TASK TO CARRY OUT: Nothing but the lines from the one containing "- intros fd bs w e" through the one containing "End Scripted.", both included, should be given again, each exactly as written below.

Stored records
(* ===== verification/SeqLock.v ===== *)
(** * SeqLock and SeqLockReader ([includes/utils/seq-lock.hpp])

    One writer and one reader (readers store nothing shared, so any number of
    them behave as one each), interleaved at their atomic operations under
    release/acquire ordering.  An atomic is the list of its stores; a load may
    return any store not older than one the thread has already observed.  A
    release store of [generation_] carries how many stores of [data_] precede
    it, and an acquire load that returns it makes those visible; the accesses
    of [data_] are relaxed and carry nothing. *)

From Stdlib Require Import ZifyNat Sorted.
From stdpp Require Import sorting.
From S2P Require Import Prelude.

Module SeqLock.

Definition LOCKED : Z := 2 ^ 64 - 1.

Inductive writer_phase (T : Type) : Type :=
  | WriterIdle
  | WriterLocked (previous_generation : Z) (data : T)
  | WriterStored (previous_generation : Z).
Arguments WriterIdle {T}.
Arguments WriterLocked {T} previous_generation data.
Arguments WriterStored {T} previous_generation.

(** Where the reader is.  [track] distinguishes [wait_read_and_update], called
    by [wait_read_next], from [wait_read], called by [read_latest].  Items are
    named by their index among the stores of [data_]. *)
Inductive reader_phase : Type :=
  | ReaderIdle
  | ReaderLoop (track : bool)
  | ReaderFirst (track : bool) (first_generation : Z)
  | ReaderData (track : bool) (first_generation : Z) (data : nat).

Record t (T : Type) : Type := {
  generation_stores : list (Z * nat);
  data_stores : list (option T);
  writer : writer_phase T;
  generation_seen : nat;
  data_seen : nat;
  last_generation_seen_ : Z;
  reader : reader_phase;
  delivered : list (Z * nat);
  latest_reads : list (Z * nat);
}.
Arguments generation_stores {T} _.
Arguments data_stores {T} _.
Arguments writer {T} _.
Arguments generation_seen {T} _.
Arguments data_seen {T} _.
Arguments last_generation_seen_ {T} _.
Arguments reader {T} _.
Arguments delivered {T} _.
Arguments latest_reads {T} _.

(** The number is the store that the load returns. *)
Inductive action (T : Type) : Type :=
  | WriteLock (data : T)
  | WriteData
  | WriteRelease
  | ReadNextPoll (store : nat)
  | ReadLatest
  | ReadStopped
  | ReadFirst (store : nat)
  | ReadData (store : nat)
  | ReadSecond (store : nat).
Arguments WriteLock {T} data.
Arguments WriteData {T}.
Arguments WriteRelease {T}.
Arguments ReadNextPoll {T} store.
Arguments ReadLatest {T}.
Arguments ReadStopped {T}.
Arguments ReadFirst {T} store.
Arguments ReadData {T} store.
Arguments ReadSecond {T} store.
(* ===== verification/CircularCache.v ===== *)
(** * CircularCache ([includes/utils/circular-cache.hpp])

    The retransmission cache: the producer overwrites the oldest item, each
    slot guarded by its index.  [put_item] is its three stores and the cursor
    increment; [try_get_item] its three loads, each of a state of the cache, so
    that the producer can run in between (a single state three times is the call
    without interference).  Everything in this file is about sequentially consistent
    executions: a load sees the stores made before it.  The code asks for less, an
    acquire load of each sequence number and a relaxed load of the item; what is
    left of the promises then is [CacheOrder], which also shows what is lost. *)

From S2P Require Import Prelude Ring.

Module CircularCache.

Inductive Error : Type := DataTooOld | DataDoesNotExist | ConcurrentWrite.
#[global] Instance Error_eq_dec : EqDecision Error.
Proof. solve_decision. Defined.

(** Index is [uint32_t]. *)
Definition IS_LOCKED : Z := 2 ^ 32 - 1.

Inductive put_phase : Type := Idle | Locked | Stored.

#[global] Instance put_phase_eq_dec : EqDecision put_phase.
Proof. solve_decision. Defined.

Record t (T : Type) : Type := {
  write_index_ : Z;
  sequence_ : list Z;
  buffer_ : list T;
  phase : put_phase;
  log : list T;
}.
Arguments write_index_ {T} _.
Arguments sequence_ {T} _.
Arguments buffer_ {T} _.
Arguments phase {T} _.
Arguments log {T} _.

Section Definitions.
Context {T : Type} (CAPACITY : Z).
Implicit Types (s : t T) (item : T).

(** The atomics of both arrays are value-initialised. *)
Definition init (default_value : T) : t T := {|
  write_index_ := 0;
  sequence_ := replicate (Z.to_nat CAPACITY) 0;
  buffer_ := replicate (Z.to_nat CAPACITY) default_value;
  phase := Idle; log := [];
|}.

Definition write_slot s : Z := u32 (mask CAPACITY (write_index_ s)).
Lemma item_of_more s s' idx item stored : log s `prefix_of` log s' → item_of s idx item stored → item_of s' idx item stored.
Proof using. intros Hl (d & Hd & Hlt). exists d. split; [by eapply prefix_lookup_Some|done]. Qed.

Lemma answer_ok_more s s' a : log s `prefix_of` log s' → (length (stores s) ≤ length (stores s'))%nat → answer_ok s a → answer_ok s' a.
Proof using.
  intros Hl Hst Ha Hask. destruct (Ha Hask) as [Hle Hr]. pose proof (prefix_length _ _ Hl). split; [lia|].
  destruct (result a) as [x|[]]; try done; [|lia]. destruct Hr; [left; by eapply item_of_more|by right].
Qed.

Lemma produced_inv s s' : inv s → produced s s' → inv s'.
Proof using.
  intros [Hp Hv Hr Ha] (Hp' & [st Hst] & Hl & Hvis & Hrd & Han). pose proof (prefix_length _ _ Hl).
  assert (length (stores s) ≤ length (stores s'))%nat as Hlen by (rewrite Hst, length_app; lia).
  split; [done|rewrite Hvis; lia| |].
  - unfold reader_ok in *. rewrite Hrd, Hvis. destruct (reader s) as [|idx before known|idx before known item stored]; [done|done|].
    destruct Hr as (? & ? & ? & Hask). split; [done|]. split; [done|]. split; [lia|]. intros Hk.
    destruct (Hask Hk); [left; by eapply item_of_more|by right].
  - rewrite Han. eapply Forall_impl; [exact Ha|]. intros a. by apply answer_ok_more.
Qed.

(** The loads leave everything but the consumer's own view alone. *)
Definition same_producer s s' : Prop :=
  write_index_ s' = write_index_ s ∧ phase s' = phase s ∧ stores s' = stores s ∧ log s' = log s.

Lemma producer_ok_same s s' : same_producer s s' → producer_ok s → producer_ok s'.
Proof using. intros (Hi & Hp & Hs & Hl) [H1 H2 H3]. split; rewrite ?Hi, ?Hp, ?Hs, ?Hl; done. Qed.
(** ** Steps of the reader *)

(** Only the reader's phase and view change. *)
Lemma set_reader_sound m (r : reader_phase T) v : minv m → low (set_reader r v m) = low m →
  (∀ i, took (set_reader r v m) i = took m i) → reader_ok (set_reader r v m) → minv (set_reader r v m).
Proof.
  intros Hi Hlow Htook Hr. destruct Hi. split; try done.
  - by rewrite Hlow.
  - intros i sl. rewrite Hlow. intros Hw Hsl. unfold slot_ok. rewrite Htook. by apply minv_window0.
  - intros i sl. rewrite Hlow. by apply minv_locked0.
  - intros w p v' Hw. destruct (minv_writers0 w p v' Hw) as [Hv Hok]. split; [done|].
    destruct p; [done..| |]; by rewrite Hlow.
Qed.

Lemma reader_knows m : minv m → low m = reader_index_ m →
  (3 * round (low m) ≤ status_seen (reader_view m) (slot (low m)))%nat.
Proof.
  intros Hi Hl. pose proof (minv_reader _ Hi) as (_ & _ & Hfreed & _). pose proof (low_bounds _ Hi) as [Hlow _].
  pose proof (pot_pos (c := CAPACITY)).
  destruct (Z.lt_ge_cases (low m) (r0 + CAPACITY)); [rewrite round_first by lia; lia|].
  specialize (Hfreed (low m - CAPACITY) ltac:(lia)). pose proof (round_next (low m - CAPACITY) ltac:(lia)) as Hr.
  pose proof (slot_at_shift CAPACITY (low m - CAPACITY)) as Hsl.
  replace (low m - CAPACITY + CAPACITY) with (low m) in * by lia. rewrite <- Hsl in *. lia.
Qed.

Lemma poll_sound store m m' : minv m → poll CAPACITY store m = Some m' → minv m'.
Proof.
  intros Hi. unfold poll. destruct (reader m) eqn:Hr; [|done..].
  destruct (load_status _ _ _ _) as [[st v]|] eqn:Hl; simpl; [|done]. intros [= <-].
  pose proof (minv_reader _ Hi) as (Hv & Hseen & Hfreed & _). pose proof (minv_memory _ Hi) as Hm.
  destruct (load_status_ok m _ store _ st v Hm Hv Hl) as (Hv' & -> & Hge & (sl & Hsl & Hlt) & Hready & Hidx & Hmono).
  assert (low m = reader_index_ m) as Hlow by (unfold low; by rewrite Hr). pose proof (low_bounds _ Hi) as [Hpos _].
  pose proof (reader_knows m Hi Hlow) as Hknown. rewrite <- Hlow in *. pose proof (pot_pos (c := CAPACITY)).
  apply set_reader_sound; [done|unfold low; rewrite Hr; by case_decide|unfold took; rewrite Hr; by case_decide|].
  split; [done|]. split; [simpl; destruct Hv' as [_ [? _]]; lia|]. split.
  { intros i Hlt'. assert (low (set_reader (if decide (kind store = Ready) then SawReady (low m) else ReaderIdle) v m) = low m) as He
      by (unfold low; rewrite Hr; by case_decide).
    rewrite He in Hlt'. specialize (Hfreed i Hlt'). simpl. destruct (Hmono (slot i)). lia. }
  simpl reader. destruct (decide (kind store = Ready)) as [Hk|]; [|done].
  destruct (minv_window _ Hi (low m) sl ltac:(lia) Hsl) as (Hlen & _).
  assert (store = 3 * round (low m) + 2)%nat as ->.
  { assert (store ≠ 3 * round (low m) ∧ store ≠ 3 * round (low m) + 1)%nat as [? ?]; [|lia].
    split; intros ->; [by rewrite kind_empty in Hk|by rewrite kind_locked in Hk]. }
  split; [exists sl; split; [done|lia]|]. split; [change (reader_index_ m = low m + 0); lia|]. split; [|done].
  unfold took. simpl. specialize (Hready ltac:(lia)). replace ((3 * round (low m) + 2) / 3)%nat with (round (low m)) in Hready by lia. lia.
Qed.

Lemma writer_ok_reader m m' w (p : writer_phase T) v : minv m → writers m !! w = Some (p, v) → grows m m' →
  (∀ j, owned p = Some j → at_ j m' = at_ j m ∧ low m' ≤ j < low m' + CAPACITY) → writer_ok m' p v.
Proof.
  intros Hi Hw Hg Hown. destruct (minv_writers _ Hi _ _ _ Hw) as [Hv Hok]. split; [by eapply view_ok_grows|].
  destruct p as [| | |j|j]; try done; (destruct (Hown j eq_refl) as [-> Hwin]); destruct Hok as (_ & Hok); done.
Qed.

Lemma set_slot_claims m i sl0 sl : memory_ok m → claims_ok m → at_ i m = Some sl0 →
  (∀ j, (3 * j + 1 < length (status_stores sl0))%nat ↔ (3 * j + 1 < length (status_stores sl))%nat) →
  claims_ok (set_slot (slot i) sl m).
Proof.
  intros (Hl & _) (Hdup & Hge & Hiff) Hsl Hlen. split; [done|]. split; [done|]. intros j sl' Hj. rewrite at_set_slot by done.
  case_decide as He; [|by apply Hiff]. intros [= <-]. rewrite <- Hlen. apply Hiff; [done|]. by rewrite <- (at_same_slot m i j He).
Qed.
#[global] Instance socket : Socket t := {|
  sock_recv := recv; sock_send := send;
  sock_close _ w := w; register_oneshot_write_event _ w := (true, w); unregister_read_event _ w := (true, w);
  arrived _ _ := []; incoming w := bytes_of (input w); outgoing w := bytes_of (output w); watched _ := ∅;
|}.

Lemma bytes_of_insert m fd bs : bytes_of (<[fd := bs]> m) fd = bs.
Proof. unfold bytes_of. by rewrite lookup_insert_eq. Qed.
Lemma bytes_of_insert_ne m fd fd' bs : fd ≠ fd' → bytes_of (<[fd := bs]> m) fd' = bytes_of m fd'.
Proof. intros. unfold bytes_of. by rewrite lookup_insert_ne. Qed.

Lemma recv_cases fd n w r w' : recv fd n w = (r, w') →
  (∃ k, r = Received (take k (bytes_of (input w) fd)) ∧ (k ≤ n)%nat ∧ take k (bytes_of (input w) fd) ≠ [] ∧
     input w' = <[fd := drop k (bytes_of (input w) fd)]> (input w) ∧ output w' = output w) ∨
  (r = RecvFailed EAGAIN ∧ input w' = input w ∧ output w' = output w).
Proof.
  unfold recv. cbv zeta. set (k := min _ n). destruct (take k _) eqn:E; intros [= <- <-]; [by right|left].
  exists k. rewrite E. split_and!; try done. unfold k. lia.
Qed.

Lemma send_cases fd bytes w r w' : send fd bytes w = (r, w') →
  (∃ k, r = Sent k ∧ (k ≤ length bytes)%nat ∧ input w' = input w ∧
     output w' = <[fd := bytes_of (output w) fd ++ take k bytes]> (output w)) ∨
  (r = SendFailed EAGAIN ∧ input w' = input w ∧ output w' = output w).
Proof.
  unfold send. cbv zeta. destruct (min _ (length bytes)) as [|k] eqn:E; intros [= <- <-]; [by right|left].
  exists (S k). split_and!; try done. lia.
Qed.

#[global] Instance socket_laws : SocketLaws t.
Proof.
  split; simpl; try (by intros fd w b w' [= <- <-]); try done.
  - intros fd n w bs w' [(k & Hr & Hk & Hne & Hin & Hout)|(Hr & _)]%recv_cases Hn; [injection Hr as ->|done].
    rewrite Hin, Hout, bytes_of_insert, take_drop. split_and!; try done.
    + destruct (take k _); [done|simpl; lia].
    + rewrite length_take. lia.
  - intros fd n w r w' [(k & -> & _)|(-> & Hin & Hout)]%recv_cases Hne; [by destruct (Hne _ eq_refl)|].
    intros fd' _. simpl. by rewrite Hin, Hout.
  - intros fd n w r w' [(k & -> & Hk & Hne & Hin & Hout)|(-> & Hin & Hout)]%recv_cases fd' Hfd; simpl;
      rewrite Hin, Hout, ?bytes_of_insert_ne by done; done.
  - intros fd bs w n w' [(k & Hr & Hk & Hin & Hout)|(Hr & _)]%send_cases; [injection Hr as ->|done].
    rewrite Hin, Hout, bytes_of_insert. done.
  - intros fd bs w e w' [(k & Hr & _)|(_ & Hin & Hout)]%send_cases; [done|].
    intros fd' _. simpl. by rewrite Hin, Hout.
  - intros fd bs w r w' [(k & -> & Hk & Hin & Hout)|(-> & Hin & Hout)]%send_cases fd' Hfd; simpl;
      rewrite Hin, Hout, ?bytes_of_insert_ne by done; done.
  - intros fd w. set_solver.
Qed.
End Scripted.
Lemma serve_fresh calls cache client a last w : serves cache → Forall (λ call, serves call.2 ∧
    Connection.only_arrivals (Connection.socket_fd_ (connection client)) call.1) calls →
  request client = Some {| RetransmitRequest.first_packet := a; RetransmitRequest.last_packet := last |} →
  Connection.idle (connection client) → length (Connection.buffer_ (connection client)) = N →
  Config.FIRST_SEQUENCE_ID ≤ a → last < 2 ^ 64 →
  ∃ result client' w' q sent, serve_request calls cache client w = Ok (result, client', w') ∧
    outgoing w' (Connection.socket_fd_ (connection client)) =
      outgoing w (Connection.socket_fd_ (connection client)) ++ packets a q sent ∧
    a ≤ q ≤ Z.max a last ∧ stopped result q sent last client'.
Proof using L HN Hmsg.
  intros Hcache Hcalls Hreq Hidle Hlen Ha Hlast.
  destruct (stream_packets_fresh cache client a last w Hcache Hreq Hidle Hlen Ha Hlast) as
    (result & client' & w' & q & sent & Hrun & (_ & _ & Hout & _) & Hq & Hst & Hfd & Hlen').
  destruct calls as [|[other cache'] calls]; simpl; rewrite Hrun; cbn [mbind outcome_bind].
  { exists result, client', w', q, sent. split_and!; try done; [|lia|lia]. by destruct result as [|[]]. }
  apply Forall_cons in Hcalls as [[Hserve Hother] Hcalls]. simpl in Hserve, Hother.
  destruct (decide (result = Unexpected ExchangeError.WouldBlock)) as [->|Hne].
  2: { exists result, client', w', q, sent. split_and!; try done; [|lia|lia]. by destruct result as [|[]]. }
  simpl in Hst. rewrite <- Hfd in Hcalls. pose proof Hst as (_ & Hql & _).
  destruct (serve_resumed calls cache' client' q sent last (other w') Hserve Hcalls Hst Hlen' ltac:(lia) Hlast) as
    (result'' & client'' & w'' & q'' & sent'' & new' & Hrun' & Hout' & Hpk' & Hq' & Hst').
  rewrite Hfd in *. destruct (Hother w') as [_ Hsame].
  exists result'', client'', w'', q'', sent''. split_and!; [done| |lia|lia|done].
  rewrite Hout', Hsame, Hout, <- app_assoc. f_equal.
  rewrite <- (packets_join a q sent'' q'') by lia. rewrite <- Hpk', app_assoc. f_equal.
  unfold packets. by rewrite Z.sub_diag, take_0, app_nil_r.
Qed.
End Proofs.

(** C19: Serving a request for packets [a, b) sends exactly packet a, a+1, ... in
    order, each whole, across any number of partial sends, WouldBlock answers,
    resumptions and cache changes: whenever it stops, the stream has grown by the
    packets up to [q] and a prefix of packet [q]; it succeeds only after packet
    b - 1, with the connection free again. *)
Theorem retransmit_streams_packets {W} `{SocketLaws W} (msg : Z → list Z)
    (calls : list ((W → W) * (Z → answer))) (cache : Z → answer) (client : SavedConnection) (a b : Z) (w : W) :
  (∀ p, (length (msg p) ≤ 42)%nat) → serves msg cache →
  Forall (λ call, serves msg call.2 ∧
    Connection.only_arrivals (Connection.socket_fd_ (connection client)) call.1) calls →
  request client = Some {| RetransmitRequest.first_packet := a; RetransmitRequest.last_packet := b |} →
  Connection.idle (connection client) → length (Connection.buffer_ (connection client)) = 42%nat →
  Config.FIRST_SEQUENCE_ID ≤ a → b < 2 ^ 64 →
  ∃ result client' w' q sent, serve_request calls cache client w = Ok (result, client', w') ∧
    outgoing w' (Connection.socket_fd_ (connection client)) =
      outgoing w (Connection.socket_fd_ (connection client)) ++ packets msg a q sent ∧
    a ≤ q ≤ Z.max a b ∧ stopped msg result q sent b client'.
Proof.
  intros Hmsg Hcache Hcalls Hreq Hidle Hlen Ha Hb.
  by apply (serve_fresh msg 42 ltac:(done) Hmsg calls cache client a b w).
Qed.

Definition test_cache (i : Z) : answer :=
  Ok (Value {| EncodedMessage.header := {| MessageHeader.sequence_number := 1; MessageHeader.payload_length := 18 |};
               EncodedMessage.buffer := replicate 42 i |}).
Definition test_msg (p : Z) : list Z := replicate 28 (u32 (p - 1)).
Definition test_client (request : option RetransmitRequest.t) : SavedConnection :=
  {| connection := Connection.set_socket 4 (Connection.make (replicate 42 0)); request := request |}.
Definition test_request : RetransmitRequest.t :=
  {| RetransmitRequest.first_packet := 3; RetransmitRequest.last_packet := 6 |}.

Lemma test_serves : serves test_msg test_cache.
Proof. intros p Hp. reflexivity. Qed.
Lemma test_msg_length p : (length (test_msg p) ≤ 42)%nat.
Proof. unfold test_msg. rewrite length_replicate. lia. Qed.
Lemma test_idle request : Connection.idle (connection (test_client request)).
Proof. split; [|split; [|split]]; vm_compute; (reflexivity || (intros Hc; discriminate Hc)). Qed.

Definition slow_world : Scripted.t :=
  {| Scripted.input := ∅; Scripted.output := ∅; Scripted.limits := [28; 5; 0; 10; 0]%nat |}.

Lemma retransmit_streams_packets_witness :
  ∃ client' w', serve_request [(id, test_cache); (id, test_cache)] test_cache (test_client (Some test_request)) slow_world
      = Ok (Value tt, client', w') ∧
    ∃ q sent, outgoing w' 4 = outgoing slow_world 4 ++ packets test_msg 3 q sent ∧ 6 ≤ q ∧ sent = O.
Proof.
  destruct (retransmit_streams_packets test_msg [(id, test_cache); (id, test_cache)] test_cache
    (test_client (Some test_request)) 3 6 slow_world) as (result & client' & w' & q & sent & Hrun & Hout & Hq & Hst).
  - exact test_msg_length.
  - exact test_serves.
  - repeat constructor; try exact test_serves; cbn [fst]; (exists []; rewrite app_nil_r; reflexivity).
  - reflexivity.
  - apply test_idle.
  - reflexivity.
  - intros Hc; discriminate Hc.
  - reflexivity.
  - destruct result as [[]|e]; [|vm_compute in Hrun; discriminate Hrun]. destruct Hst as (Hsent & Hlast & _).
    exists client', w'. split; [exact Hrun|]. exists q, sent. split; [exact Hout|]. split; [exact Hlast|exact Hsent].
Defined.

End RetransmitServer.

YOUR RESPONSE:
  - intros fd bs w e w' [(k & Hr & _)|(_ & Hin & Hout)]%send_cases; [done|].
    intros fd' _. simpl. by rewrite Hin, Hout.
  - intros fd bs w r w' [(k & -> & Hk & Hin & Hout)|(-> & Hin & Hout)]%send_cases fd' Hfd; simpl;
      rewrite Hin, Hout, ?bytes_of_insert_ne by done; done.
  - intros fd w. set_solver.
Qed.
End Scripted.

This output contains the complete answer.